ENTRIES PROVIDED -
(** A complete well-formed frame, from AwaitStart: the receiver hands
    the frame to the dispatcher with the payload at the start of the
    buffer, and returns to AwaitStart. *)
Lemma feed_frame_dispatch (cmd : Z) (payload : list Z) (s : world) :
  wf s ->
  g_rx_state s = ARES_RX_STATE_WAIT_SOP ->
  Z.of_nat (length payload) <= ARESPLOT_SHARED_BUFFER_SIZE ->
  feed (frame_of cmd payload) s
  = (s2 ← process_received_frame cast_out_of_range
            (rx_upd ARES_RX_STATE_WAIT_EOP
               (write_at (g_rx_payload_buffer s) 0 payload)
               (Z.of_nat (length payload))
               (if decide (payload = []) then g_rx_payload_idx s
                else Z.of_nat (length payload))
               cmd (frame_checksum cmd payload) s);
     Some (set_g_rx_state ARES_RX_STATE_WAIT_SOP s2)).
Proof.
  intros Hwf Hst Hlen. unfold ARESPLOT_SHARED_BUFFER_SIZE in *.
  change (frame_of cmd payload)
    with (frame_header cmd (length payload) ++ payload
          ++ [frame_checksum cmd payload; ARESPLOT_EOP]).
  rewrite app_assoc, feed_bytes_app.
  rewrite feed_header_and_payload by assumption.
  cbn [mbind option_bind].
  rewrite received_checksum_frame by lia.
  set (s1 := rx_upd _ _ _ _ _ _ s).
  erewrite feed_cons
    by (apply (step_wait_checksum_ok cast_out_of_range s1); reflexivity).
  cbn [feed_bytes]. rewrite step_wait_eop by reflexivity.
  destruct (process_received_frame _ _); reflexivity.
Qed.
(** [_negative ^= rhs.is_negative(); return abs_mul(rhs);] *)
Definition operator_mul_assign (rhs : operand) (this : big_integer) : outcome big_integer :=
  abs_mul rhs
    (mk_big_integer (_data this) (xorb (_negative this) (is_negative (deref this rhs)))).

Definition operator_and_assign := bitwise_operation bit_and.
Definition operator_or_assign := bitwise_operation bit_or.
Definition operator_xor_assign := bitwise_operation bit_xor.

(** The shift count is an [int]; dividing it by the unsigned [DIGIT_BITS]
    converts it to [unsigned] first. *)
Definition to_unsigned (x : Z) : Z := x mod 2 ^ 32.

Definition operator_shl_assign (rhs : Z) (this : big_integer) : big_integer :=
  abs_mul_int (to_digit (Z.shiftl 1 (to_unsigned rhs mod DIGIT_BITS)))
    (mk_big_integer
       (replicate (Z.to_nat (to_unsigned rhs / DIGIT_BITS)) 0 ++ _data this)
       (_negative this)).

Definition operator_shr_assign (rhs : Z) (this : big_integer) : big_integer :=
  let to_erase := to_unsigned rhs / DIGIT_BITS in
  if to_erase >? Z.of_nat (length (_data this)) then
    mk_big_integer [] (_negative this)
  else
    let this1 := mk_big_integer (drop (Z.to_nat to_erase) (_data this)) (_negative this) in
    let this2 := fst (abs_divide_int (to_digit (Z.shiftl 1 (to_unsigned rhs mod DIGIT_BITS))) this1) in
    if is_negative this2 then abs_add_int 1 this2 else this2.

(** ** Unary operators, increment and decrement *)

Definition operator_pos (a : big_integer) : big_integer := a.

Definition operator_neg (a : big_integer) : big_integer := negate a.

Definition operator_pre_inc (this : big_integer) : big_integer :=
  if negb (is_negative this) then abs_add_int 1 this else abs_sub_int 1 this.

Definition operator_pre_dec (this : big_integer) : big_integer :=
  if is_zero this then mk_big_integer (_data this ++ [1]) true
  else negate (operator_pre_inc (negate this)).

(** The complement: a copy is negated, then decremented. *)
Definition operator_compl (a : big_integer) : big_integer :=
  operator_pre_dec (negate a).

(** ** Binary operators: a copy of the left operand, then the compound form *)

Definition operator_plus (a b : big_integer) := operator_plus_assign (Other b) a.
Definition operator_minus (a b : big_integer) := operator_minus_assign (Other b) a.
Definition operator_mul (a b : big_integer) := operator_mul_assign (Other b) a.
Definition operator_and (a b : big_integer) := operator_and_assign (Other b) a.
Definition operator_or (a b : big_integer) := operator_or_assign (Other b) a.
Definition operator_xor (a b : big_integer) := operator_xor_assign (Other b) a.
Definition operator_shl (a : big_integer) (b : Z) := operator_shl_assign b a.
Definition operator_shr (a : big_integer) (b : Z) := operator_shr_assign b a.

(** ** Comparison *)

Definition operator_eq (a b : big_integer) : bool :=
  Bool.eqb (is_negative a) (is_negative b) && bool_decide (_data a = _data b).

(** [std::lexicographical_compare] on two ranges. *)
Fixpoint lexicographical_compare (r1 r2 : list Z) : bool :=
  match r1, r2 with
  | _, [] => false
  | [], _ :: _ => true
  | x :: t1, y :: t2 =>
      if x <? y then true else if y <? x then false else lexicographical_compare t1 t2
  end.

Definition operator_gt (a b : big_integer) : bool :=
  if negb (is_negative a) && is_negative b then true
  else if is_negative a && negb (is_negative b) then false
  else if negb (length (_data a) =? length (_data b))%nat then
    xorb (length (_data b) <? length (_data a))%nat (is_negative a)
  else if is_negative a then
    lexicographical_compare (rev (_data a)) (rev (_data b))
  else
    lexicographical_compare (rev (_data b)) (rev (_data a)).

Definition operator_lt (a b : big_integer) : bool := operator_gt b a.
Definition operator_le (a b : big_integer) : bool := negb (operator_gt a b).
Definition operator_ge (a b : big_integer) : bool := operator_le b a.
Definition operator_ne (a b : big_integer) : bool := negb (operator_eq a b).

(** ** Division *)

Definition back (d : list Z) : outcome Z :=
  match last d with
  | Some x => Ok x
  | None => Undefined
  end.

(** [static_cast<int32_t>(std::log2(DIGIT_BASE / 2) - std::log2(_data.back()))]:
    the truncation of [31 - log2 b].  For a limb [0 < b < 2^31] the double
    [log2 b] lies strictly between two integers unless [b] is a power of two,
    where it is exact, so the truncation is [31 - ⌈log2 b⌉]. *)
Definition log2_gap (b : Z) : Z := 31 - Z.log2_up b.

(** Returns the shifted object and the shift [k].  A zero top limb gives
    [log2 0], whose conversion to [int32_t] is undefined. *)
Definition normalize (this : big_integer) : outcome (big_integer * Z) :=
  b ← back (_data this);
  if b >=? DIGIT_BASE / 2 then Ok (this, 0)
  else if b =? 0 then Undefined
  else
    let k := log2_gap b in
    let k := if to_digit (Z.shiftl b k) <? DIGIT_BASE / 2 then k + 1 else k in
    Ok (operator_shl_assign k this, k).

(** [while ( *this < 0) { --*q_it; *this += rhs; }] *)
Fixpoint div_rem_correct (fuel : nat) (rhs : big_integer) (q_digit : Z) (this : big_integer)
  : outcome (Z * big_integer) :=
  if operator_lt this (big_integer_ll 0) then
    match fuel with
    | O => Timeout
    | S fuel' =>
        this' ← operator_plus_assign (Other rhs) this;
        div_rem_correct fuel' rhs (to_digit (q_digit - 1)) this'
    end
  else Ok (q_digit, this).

* * *

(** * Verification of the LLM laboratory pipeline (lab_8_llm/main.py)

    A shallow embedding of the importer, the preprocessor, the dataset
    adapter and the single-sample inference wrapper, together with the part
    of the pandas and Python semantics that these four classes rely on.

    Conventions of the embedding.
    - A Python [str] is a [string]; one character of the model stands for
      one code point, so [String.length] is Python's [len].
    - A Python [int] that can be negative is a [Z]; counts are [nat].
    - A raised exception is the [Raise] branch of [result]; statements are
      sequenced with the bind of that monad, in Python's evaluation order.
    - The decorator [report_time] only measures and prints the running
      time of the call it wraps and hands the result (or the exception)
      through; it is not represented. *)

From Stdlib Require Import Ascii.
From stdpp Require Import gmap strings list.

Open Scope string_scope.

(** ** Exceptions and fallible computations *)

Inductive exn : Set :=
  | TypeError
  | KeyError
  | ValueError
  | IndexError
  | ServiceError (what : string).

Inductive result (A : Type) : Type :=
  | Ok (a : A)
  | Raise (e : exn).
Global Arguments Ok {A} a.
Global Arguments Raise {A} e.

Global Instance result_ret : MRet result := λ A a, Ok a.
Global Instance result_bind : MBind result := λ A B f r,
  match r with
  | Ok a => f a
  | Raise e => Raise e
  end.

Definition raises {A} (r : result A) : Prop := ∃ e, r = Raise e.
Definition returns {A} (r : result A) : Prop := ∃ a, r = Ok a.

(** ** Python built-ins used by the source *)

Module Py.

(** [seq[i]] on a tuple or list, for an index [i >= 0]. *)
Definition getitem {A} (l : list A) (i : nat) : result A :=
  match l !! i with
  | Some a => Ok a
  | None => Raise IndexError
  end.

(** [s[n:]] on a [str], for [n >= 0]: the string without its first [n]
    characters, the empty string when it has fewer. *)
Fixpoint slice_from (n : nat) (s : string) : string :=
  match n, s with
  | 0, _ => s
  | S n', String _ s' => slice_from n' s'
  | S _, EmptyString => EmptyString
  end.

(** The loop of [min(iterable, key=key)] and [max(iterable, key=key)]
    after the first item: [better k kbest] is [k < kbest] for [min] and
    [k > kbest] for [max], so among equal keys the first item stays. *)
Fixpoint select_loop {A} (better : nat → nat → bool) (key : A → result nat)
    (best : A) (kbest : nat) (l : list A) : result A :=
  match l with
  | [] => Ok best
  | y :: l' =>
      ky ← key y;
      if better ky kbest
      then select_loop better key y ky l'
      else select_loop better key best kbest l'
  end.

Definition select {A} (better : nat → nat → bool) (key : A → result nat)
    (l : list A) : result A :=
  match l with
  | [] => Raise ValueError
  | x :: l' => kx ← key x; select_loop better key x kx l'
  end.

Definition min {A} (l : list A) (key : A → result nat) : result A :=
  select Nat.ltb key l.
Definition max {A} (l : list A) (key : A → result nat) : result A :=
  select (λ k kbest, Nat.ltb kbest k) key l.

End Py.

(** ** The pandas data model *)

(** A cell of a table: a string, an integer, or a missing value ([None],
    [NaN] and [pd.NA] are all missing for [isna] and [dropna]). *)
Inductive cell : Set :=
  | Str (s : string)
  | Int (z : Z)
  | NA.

WHAT TO PRODUCE -
Taking the entries above, print exactly the lines starting at the line with "From Stdlib Require Import Ascii." and ending at the line with "[k > kbest]", both included.

SOLUTION -
From Stdlib Require Import Ascii.
From stdpp Require Import gmap strings list.

Open Scope string_scope.

(** ** Exceptions and fallible computations *)

Inductive exn : Set :=
  | TypeError
  | KeyError
  | ValueError
  | IndexError
  | ServiceError (what : string).

Inductive result (A : Type) : Type :=
  | Ok (a : A)
  | Raise (e : exn).
Global Arguments Ok {A} a.
Global Arguments Raise {A} e.

Global Instance result_ret : MRet result := λ A a, Ok a.
Global Instance result_bind : MBind result := λ A B f r,
  match r with
  | Ok a => f a
  | Raise e => Raise e
  end.

Definition raises {A} (r : result A) : Prop := ∃ e, r = Raise e.
Definition returns {A} (r : result A) : Prop := ∃ a, r = Ok a.

(** ** Python built-ins used by the source *)

Module Py.

(** [seq[i]] on a tuple or list, for an index [i >= 0]. *)
Definition getitem {A} (l : list A) (i : nat) : result A :=
  match l !! i with
  | Some a => Ok a
  | None => Raise IndexError
  end.

(** [s[n:]] on a [str], for [n >= 0]: the string without its first [n]
    characters, the empty string when it has fewer. *)
Fixpoint slice_from (n : nat) (s : string) : string :=
  match n, s with
  | 0, _ => s
  | S n', String _ s' => slice_from n' s'
  | S _, EmptyString => EmptyString
  end.

(** The loop of [min(iterable, key=key)] and [max(iterable, key=key)]
    after the first item: [better k kbest] is [k < kbest] for [min] and
    [k > kbest] for [max], so among equal keys the first item stays. *)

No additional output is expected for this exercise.